* [Records shown]:
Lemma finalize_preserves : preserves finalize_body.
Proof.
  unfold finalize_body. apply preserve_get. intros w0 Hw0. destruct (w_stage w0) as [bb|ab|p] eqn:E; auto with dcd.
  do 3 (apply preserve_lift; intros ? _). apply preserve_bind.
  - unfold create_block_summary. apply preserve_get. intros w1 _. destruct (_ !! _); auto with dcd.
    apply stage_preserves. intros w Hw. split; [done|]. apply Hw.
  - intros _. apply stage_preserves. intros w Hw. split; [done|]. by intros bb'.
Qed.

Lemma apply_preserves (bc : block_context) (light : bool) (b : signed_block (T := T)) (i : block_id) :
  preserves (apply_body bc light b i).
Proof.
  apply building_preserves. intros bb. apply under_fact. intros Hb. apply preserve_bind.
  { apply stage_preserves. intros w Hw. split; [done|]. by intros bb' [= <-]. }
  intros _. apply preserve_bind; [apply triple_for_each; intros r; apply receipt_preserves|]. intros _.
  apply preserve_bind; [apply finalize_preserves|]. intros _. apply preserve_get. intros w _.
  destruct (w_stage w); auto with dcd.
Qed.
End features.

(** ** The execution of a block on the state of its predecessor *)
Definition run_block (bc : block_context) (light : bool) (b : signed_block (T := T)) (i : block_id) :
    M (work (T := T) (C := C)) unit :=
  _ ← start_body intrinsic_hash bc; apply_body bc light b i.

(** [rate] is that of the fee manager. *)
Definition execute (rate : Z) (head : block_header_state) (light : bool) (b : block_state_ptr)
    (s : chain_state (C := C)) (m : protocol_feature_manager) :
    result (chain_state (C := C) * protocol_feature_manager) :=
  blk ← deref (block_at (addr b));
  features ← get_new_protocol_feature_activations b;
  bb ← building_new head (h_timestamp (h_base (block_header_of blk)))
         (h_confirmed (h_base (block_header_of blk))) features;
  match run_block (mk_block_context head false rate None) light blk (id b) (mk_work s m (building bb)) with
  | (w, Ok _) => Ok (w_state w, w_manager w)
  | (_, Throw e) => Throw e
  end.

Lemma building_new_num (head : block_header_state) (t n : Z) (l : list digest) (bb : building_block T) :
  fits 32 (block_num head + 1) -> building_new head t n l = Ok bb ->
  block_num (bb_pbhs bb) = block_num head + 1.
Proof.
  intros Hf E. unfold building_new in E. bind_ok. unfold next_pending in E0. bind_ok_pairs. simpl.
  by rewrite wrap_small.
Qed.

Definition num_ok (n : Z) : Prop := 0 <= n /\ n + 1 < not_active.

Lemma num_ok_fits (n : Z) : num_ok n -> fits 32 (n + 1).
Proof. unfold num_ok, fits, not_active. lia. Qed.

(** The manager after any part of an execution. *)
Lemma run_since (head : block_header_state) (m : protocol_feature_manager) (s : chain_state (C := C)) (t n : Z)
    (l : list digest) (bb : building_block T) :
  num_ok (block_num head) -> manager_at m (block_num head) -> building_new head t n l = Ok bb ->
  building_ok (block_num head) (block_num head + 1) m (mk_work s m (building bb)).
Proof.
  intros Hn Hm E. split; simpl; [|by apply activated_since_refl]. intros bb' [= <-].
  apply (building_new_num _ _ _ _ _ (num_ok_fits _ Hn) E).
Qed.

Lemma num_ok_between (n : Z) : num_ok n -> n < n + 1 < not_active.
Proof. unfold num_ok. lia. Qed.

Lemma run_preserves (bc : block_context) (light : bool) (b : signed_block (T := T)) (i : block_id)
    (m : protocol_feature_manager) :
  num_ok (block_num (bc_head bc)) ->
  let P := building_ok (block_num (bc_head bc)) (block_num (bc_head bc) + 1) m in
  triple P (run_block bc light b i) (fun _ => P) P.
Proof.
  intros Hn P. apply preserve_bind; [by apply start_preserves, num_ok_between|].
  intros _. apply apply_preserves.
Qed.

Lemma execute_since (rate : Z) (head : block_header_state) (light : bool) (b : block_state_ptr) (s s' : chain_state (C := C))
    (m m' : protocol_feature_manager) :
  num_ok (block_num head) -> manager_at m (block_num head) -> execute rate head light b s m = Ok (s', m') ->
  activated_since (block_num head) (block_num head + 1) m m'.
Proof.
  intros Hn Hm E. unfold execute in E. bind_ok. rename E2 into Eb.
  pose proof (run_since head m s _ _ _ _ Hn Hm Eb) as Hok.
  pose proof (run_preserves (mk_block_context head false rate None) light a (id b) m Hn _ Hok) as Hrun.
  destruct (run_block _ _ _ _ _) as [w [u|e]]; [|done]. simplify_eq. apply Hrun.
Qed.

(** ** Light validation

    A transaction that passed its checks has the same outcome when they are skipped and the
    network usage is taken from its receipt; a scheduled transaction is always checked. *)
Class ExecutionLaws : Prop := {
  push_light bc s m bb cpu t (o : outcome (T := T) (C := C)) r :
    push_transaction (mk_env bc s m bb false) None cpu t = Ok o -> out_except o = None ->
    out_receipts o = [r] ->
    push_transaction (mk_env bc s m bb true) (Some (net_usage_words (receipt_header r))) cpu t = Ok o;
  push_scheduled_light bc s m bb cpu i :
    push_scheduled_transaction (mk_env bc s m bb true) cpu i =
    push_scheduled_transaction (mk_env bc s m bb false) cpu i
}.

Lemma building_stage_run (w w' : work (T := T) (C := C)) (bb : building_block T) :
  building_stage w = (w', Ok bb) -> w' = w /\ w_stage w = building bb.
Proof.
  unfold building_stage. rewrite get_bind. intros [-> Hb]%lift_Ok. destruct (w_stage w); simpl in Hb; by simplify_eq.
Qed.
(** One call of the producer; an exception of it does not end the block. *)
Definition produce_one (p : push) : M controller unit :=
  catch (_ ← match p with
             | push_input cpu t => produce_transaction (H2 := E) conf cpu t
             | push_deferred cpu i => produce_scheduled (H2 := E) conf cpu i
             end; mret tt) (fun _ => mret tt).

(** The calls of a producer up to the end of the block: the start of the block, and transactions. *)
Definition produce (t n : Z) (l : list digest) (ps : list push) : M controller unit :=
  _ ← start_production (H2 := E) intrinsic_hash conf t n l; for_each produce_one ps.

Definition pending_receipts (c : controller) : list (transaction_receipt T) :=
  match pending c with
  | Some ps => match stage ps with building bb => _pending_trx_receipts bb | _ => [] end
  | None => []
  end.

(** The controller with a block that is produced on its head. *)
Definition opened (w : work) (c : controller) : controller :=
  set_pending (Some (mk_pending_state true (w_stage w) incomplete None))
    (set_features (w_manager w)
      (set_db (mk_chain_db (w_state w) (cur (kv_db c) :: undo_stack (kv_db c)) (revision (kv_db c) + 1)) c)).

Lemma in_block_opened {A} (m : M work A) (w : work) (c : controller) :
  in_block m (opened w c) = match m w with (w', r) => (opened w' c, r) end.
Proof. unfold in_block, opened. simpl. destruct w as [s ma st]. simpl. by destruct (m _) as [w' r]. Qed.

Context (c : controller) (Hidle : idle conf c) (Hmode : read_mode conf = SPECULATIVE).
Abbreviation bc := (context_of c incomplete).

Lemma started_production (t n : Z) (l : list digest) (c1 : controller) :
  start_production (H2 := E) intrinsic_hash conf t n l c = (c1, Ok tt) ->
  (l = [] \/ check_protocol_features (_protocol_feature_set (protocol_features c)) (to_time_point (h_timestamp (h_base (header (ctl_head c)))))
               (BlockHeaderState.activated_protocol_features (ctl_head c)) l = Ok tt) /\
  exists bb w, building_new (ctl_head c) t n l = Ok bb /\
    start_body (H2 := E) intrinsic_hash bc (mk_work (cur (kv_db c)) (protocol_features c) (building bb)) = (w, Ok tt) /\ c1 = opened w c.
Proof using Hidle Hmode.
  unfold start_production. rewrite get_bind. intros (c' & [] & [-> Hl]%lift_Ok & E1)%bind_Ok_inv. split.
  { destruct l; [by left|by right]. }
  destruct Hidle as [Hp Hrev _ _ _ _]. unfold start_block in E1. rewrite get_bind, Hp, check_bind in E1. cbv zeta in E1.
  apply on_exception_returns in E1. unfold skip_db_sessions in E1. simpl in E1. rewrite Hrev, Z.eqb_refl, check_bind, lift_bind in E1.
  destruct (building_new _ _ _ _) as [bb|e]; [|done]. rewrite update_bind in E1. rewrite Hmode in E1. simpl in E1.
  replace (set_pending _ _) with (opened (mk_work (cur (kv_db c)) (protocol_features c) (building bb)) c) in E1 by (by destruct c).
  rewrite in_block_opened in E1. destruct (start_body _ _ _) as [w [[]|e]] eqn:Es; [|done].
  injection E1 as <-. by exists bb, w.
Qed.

* [Your task]: In the listing above, find the line with "intros _. apply preserve_bind;" and the line with "M (work (T := T)", then reproduce both and every line between them exactly.

* [Exercise result]:
  intros _. apply preserve_bind; [apply triple_for_each; intros r; apply receipt_preserves|]. intros _.
  apply preserve_bind; [apply finalize_preserves|]. intros _. apply preserve_get. intros w _.
  destruct (w_stage w); auto with dcd.
Qed.
End features.

(** ** The execution of a block on the state of its predecessor *)
Definition run_block (bc : block_context) (light : bool) (b : signed_block (T := T)) (i : block_id) :
    M (work (T := T) (C := C)) unit :=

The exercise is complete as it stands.